Information shown START
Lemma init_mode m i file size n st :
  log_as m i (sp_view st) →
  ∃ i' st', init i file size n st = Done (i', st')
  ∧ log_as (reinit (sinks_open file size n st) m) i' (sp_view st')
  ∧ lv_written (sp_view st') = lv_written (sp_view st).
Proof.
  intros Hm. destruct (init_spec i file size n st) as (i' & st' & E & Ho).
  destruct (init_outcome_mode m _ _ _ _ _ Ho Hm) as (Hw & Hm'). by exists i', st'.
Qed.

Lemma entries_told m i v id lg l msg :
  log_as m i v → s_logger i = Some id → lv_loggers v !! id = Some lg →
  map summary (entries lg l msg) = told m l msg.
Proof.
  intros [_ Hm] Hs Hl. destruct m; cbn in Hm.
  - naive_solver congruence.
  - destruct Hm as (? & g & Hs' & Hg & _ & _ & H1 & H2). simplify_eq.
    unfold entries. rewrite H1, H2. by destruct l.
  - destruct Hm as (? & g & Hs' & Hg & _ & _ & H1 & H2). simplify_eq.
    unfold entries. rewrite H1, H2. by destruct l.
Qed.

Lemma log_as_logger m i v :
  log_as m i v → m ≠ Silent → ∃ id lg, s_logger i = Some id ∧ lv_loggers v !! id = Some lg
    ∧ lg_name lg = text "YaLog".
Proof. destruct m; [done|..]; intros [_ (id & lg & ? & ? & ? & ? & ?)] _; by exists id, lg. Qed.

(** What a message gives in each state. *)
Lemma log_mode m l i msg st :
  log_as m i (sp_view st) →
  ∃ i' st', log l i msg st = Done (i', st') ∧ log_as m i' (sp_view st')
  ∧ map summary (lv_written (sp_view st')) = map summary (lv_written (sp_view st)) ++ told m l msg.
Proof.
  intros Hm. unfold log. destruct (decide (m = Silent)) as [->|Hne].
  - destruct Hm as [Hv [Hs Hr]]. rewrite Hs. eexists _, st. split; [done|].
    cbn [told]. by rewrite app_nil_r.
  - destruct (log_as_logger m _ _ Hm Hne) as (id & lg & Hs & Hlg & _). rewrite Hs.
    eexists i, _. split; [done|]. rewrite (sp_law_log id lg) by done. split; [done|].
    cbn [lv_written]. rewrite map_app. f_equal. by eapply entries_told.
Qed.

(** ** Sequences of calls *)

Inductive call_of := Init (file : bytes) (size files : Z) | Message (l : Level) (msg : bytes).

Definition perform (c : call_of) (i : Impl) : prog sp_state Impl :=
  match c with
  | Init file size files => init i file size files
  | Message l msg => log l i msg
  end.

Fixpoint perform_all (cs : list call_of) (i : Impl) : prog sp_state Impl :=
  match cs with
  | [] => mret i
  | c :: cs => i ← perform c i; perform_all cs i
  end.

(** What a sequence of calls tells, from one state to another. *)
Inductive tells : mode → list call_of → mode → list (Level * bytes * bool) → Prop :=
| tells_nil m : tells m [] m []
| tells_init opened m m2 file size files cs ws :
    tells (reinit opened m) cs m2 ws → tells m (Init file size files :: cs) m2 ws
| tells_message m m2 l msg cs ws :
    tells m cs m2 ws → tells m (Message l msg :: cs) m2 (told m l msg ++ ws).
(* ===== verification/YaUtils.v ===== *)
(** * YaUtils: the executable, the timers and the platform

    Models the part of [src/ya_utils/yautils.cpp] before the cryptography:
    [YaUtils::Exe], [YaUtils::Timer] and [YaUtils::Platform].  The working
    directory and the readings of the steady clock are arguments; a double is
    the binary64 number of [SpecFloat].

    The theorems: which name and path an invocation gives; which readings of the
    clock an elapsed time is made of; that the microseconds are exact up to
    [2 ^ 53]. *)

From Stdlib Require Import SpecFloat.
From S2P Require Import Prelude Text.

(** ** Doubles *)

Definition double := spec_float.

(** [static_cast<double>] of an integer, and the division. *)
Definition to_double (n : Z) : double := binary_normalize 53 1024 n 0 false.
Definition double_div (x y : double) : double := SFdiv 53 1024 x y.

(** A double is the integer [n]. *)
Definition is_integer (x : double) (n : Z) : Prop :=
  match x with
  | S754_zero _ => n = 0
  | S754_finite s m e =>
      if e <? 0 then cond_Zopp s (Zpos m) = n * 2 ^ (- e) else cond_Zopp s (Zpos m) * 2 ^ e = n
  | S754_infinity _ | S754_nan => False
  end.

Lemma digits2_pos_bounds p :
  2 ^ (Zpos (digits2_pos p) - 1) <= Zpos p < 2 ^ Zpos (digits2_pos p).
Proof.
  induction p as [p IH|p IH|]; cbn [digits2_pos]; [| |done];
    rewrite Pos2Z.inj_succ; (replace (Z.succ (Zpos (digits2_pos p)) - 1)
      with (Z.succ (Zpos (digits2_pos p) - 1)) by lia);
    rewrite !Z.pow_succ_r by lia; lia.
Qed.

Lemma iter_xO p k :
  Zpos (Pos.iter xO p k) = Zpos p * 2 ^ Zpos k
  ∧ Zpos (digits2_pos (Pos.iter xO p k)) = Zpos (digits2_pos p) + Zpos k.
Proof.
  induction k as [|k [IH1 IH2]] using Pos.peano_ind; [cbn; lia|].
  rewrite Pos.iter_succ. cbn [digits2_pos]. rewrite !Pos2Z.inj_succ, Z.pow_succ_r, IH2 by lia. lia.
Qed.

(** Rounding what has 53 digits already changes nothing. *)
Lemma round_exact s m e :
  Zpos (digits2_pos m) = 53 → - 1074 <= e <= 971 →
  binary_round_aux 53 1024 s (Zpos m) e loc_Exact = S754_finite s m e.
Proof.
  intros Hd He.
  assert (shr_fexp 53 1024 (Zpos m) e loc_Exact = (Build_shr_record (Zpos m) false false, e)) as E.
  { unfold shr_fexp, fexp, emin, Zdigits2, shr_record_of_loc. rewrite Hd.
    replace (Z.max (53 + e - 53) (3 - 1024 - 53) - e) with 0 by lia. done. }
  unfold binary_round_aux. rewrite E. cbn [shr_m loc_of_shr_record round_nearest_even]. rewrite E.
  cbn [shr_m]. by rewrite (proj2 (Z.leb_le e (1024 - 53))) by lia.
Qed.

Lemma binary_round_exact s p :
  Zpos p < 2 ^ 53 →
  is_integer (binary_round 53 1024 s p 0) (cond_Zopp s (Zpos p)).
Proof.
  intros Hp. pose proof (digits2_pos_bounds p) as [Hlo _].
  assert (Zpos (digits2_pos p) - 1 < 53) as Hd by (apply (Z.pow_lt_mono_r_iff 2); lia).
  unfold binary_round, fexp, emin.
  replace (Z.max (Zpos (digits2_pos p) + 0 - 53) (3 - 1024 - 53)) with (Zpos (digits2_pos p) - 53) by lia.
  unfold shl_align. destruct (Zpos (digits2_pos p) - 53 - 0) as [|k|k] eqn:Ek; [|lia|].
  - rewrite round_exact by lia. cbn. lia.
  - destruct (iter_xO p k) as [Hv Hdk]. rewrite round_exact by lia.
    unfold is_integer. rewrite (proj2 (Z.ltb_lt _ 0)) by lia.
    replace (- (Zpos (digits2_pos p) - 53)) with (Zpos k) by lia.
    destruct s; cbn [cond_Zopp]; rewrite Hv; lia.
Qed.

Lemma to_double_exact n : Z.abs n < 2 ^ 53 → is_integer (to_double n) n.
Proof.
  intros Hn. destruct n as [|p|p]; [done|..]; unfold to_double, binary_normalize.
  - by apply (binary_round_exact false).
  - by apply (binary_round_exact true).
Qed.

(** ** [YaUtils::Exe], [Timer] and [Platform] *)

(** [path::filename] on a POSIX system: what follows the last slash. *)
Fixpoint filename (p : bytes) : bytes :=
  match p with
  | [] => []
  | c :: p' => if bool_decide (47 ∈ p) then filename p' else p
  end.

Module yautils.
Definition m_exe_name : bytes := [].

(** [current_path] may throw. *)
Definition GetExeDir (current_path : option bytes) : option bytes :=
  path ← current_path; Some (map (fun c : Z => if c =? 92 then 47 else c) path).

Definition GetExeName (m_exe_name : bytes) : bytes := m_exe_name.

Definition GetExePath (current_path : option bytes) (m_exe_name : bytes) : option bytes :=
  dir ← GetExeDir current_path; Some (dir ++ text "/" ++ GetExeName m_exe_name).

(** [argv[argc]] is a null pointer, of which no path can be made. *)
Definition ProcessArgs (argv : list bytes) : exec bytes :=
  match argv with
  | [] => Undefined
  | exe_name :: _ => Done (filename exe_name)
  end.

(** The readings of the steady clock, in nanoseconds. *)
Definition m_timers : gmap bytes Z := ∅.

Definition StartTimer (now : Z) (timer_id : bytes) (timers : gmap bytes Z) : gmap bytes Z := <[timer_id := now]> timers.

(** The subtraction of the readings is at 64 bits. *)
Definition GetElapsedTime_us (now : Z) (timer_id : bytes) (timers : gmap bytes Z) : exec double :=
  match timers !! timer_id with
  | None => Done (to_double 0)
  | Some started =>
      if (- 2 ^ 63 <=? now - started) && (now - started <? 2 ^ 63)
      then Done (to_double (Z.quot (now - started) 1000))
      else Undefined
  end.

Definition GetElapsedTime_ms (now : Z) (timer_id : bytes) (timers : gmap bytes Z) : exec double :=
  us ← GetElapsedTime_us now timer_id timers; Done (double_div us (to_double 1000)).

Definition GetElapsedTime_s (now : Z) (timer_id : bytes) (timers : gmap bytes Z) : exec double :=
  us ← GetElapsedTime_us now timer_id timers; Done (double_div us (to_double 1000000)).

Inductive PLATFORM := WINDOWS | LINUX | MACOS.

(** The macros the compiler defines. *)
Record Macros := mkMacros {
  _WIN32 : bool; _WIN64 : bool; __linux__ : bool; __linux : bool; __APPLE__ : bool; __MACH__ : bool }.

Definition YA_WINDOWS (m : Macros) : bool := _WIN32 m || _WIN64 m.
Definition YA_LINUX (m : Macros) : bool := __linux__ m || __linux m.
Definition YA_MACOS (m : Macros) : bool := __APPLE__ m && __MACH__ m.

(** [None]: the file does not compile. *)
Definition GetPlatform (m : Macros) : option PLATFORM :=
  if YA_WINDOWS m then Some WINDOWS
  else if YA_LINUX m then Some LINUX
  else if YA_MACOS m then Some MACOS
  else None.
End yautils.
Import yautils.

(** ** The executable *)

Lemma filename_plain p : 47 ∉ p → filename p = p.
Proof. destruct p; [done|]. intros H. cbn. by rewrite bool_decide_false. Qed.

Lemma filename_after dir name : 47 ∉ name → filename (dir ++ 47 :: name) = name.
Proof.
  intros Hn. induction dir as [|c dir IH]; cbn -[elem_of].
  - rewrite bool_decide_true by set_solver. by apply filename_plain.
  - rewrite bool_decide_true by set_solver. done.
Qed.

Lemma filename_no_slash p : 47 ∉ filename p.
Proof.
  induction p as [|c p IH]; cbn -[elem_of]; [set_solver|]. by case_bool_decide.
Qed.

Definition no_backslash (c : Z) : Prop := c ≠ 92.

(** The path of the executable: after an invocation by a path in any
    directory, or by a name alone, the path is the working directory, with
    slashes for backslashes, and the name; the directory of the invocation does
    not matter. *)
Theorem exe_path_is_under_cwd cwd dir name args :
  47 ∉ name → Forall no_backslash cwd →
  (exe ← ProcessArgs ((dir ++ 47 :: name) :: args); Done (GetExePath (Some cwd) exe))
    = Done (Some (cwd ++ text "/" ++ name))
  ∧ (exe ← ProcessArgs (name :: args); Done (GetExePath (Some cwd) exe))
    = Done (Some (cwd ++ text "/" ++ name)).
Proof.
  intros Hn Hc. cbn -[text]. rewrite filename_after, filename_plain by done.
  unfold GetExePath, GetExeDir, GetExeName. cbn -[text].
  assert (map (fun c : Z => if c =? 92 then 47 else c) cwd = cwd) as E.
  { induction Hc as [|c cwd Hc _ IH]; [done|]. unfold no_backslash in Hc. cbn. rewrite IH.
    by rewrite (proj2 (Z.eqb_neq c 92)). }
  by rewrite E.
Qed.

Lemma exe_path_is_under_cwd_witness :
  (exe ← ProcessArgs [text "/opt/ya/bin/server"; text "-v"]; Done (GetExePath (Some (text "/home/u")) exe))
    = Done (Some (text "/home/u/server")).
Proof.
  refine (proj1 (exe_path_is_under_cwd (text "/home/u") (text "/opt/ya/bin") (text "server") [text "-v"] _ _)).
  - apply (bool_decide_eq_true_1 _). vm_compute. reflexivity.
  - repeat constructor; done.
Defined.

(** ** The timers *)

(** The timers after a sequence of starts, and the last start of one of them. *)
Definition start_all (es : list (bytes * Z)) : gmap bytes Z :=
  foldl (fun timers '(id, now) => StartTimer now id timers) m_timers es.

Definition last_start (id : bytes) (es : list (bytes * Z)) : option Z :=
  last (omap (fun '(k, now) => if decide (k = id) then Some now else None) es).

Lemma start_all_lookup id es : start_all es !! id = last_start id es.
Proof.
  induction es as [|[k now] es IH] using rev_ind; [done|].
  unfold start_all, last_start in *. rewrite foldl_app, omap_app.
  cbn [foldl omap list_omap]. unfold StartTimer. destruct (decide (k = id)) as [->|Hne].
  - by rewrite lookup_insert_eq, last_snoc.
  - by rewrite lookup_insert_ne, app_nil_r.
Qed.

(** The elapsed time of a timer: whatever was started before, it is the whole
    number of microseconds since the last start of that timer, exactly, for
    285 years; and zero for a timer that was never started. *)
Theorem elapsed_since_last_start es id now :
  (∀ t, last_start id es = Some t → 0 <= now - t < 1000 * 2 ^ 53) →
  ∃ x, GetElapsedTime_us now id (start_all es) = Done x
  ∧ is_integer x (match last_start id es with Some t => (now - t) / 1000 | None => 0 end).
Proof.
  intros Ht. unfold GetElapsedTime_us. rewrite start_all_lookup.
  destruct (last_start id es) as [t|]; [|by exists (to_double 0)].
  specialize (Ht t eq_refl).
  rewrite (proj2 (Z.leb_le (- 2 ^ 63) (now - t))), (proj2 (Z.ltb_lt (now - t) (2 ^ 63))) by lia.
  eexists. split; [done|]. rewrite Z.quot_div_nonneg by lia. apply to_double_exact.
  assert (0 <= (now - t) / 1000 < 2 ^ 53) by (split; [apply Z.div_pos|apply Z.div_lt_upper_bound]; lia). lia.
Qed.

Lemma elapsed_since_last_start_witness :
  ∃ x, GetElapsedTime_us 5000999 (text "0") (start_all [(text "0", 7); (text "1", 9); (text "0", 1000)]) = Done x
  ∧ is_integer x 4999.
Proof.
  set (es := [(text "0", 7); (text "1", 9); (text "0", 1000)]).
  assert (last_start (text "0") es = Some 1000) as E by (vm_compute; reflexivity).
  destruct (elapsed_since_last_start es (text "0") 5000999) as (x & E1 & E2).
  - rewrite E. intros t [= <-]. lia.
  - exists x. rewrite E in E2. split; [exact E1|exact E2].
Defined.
Information shown END
__Task details__. The line with "(** ** The timers *)" and every line after it up to the end of the entries: output those exactly, and only those.

__Exercise response__.
(** ** The timers *)

(** The timers after a sequence of starts, and the last start of one of them. *)
Definition start_all (es : list (bytes * Z)) : gmap bytes Z :=
  foldl (fun timers '(id, now) => StartTimer now id timers) m_timers es.

Definition last_start (id : bytes) (es : list (bytes * Z)) : option Z :=
  last (omap (fun '(k, now) => if decide (k = id) then Some now else None) es).

Lemma start_all_lookup id es : start_all es !! id = last_start id es.
Proof.
  induction es as [|[k now] es IH] using rev_ind; [done|].
  unfold start_all, last_start in *. rewrite foldl_app, omap_app.
  cbn [foldl omap list_omap]. unfold StartTimer. destruct (decide (k = id)) as [->|Hne].
  - by rewrite lookup_insert_eq, last_snoc.
  - by rewrite lookup_insert_ne, app_nil_r.
Qed.

(** The elapsed time of a timer: whatever was started before, it is the whole
    number of microseconds since the last start of that timer, exactly, for
    285 years; and zero for a timer that was never started. *)
Theorem elapsed_since_last_start es id now :
  (∀ t, last_start id es = Some t → 0 <= now - t < 1000 * 2 ^ 53) →
  ∃ x, GetElapsedTime_us now id (start_all es) = Done x
  ∧ is_integer x (match last_start id es with Some t => (now - t) / 1000 | None => 0 end).
Proof.
  intros Ht. unfold GetElapsedTime_us. rewrite start_all_lookup.
  destruct (last_start id es) as [t|]; [|by exists (to_double 0)].
  specialize (Ht t eq_refl).
  rewrite (proj2 (Z.leb_le (- 2 ^ 63) (now - t))), (proj2 (Z.ltb_lt (now - t) (2 ^ 63))) by lia.
  eexists. split; [done|]. rewrite Z.quot_div_nonneg by lia. apply to_double_exact.
  assert (0 <= (now - t) / 1000 < 2 ^ 53) by (split; [apply Z.div_pos|apply Z.div_lt_upper_bound]; lia). lia.
Qed.

Lemma elapsed_since_last_start_witness :
  ∃ x, GetElapsedTime_us 5000999 (text "0") (start_all [(text "0", 7); (text "1", 9); (text "0", 1000)]) = Done x
  ∧ is_integer x 4999.
Proof.
  set (es := [(text "0", 7); (text "1", 9); (text "0", 1000)]).
  assert (last_start (text "0") es = Some 1000) as E by (vm_compute; reflexivity).
  destruct (elapsed_since_last_start es (text "0") 5000999) as (x & E1 & E2).
  - rewrite E. intros t [= <-]. lia.
  - exists x. rewrite E in E2. split; [exact E1|exact E2].
Defined.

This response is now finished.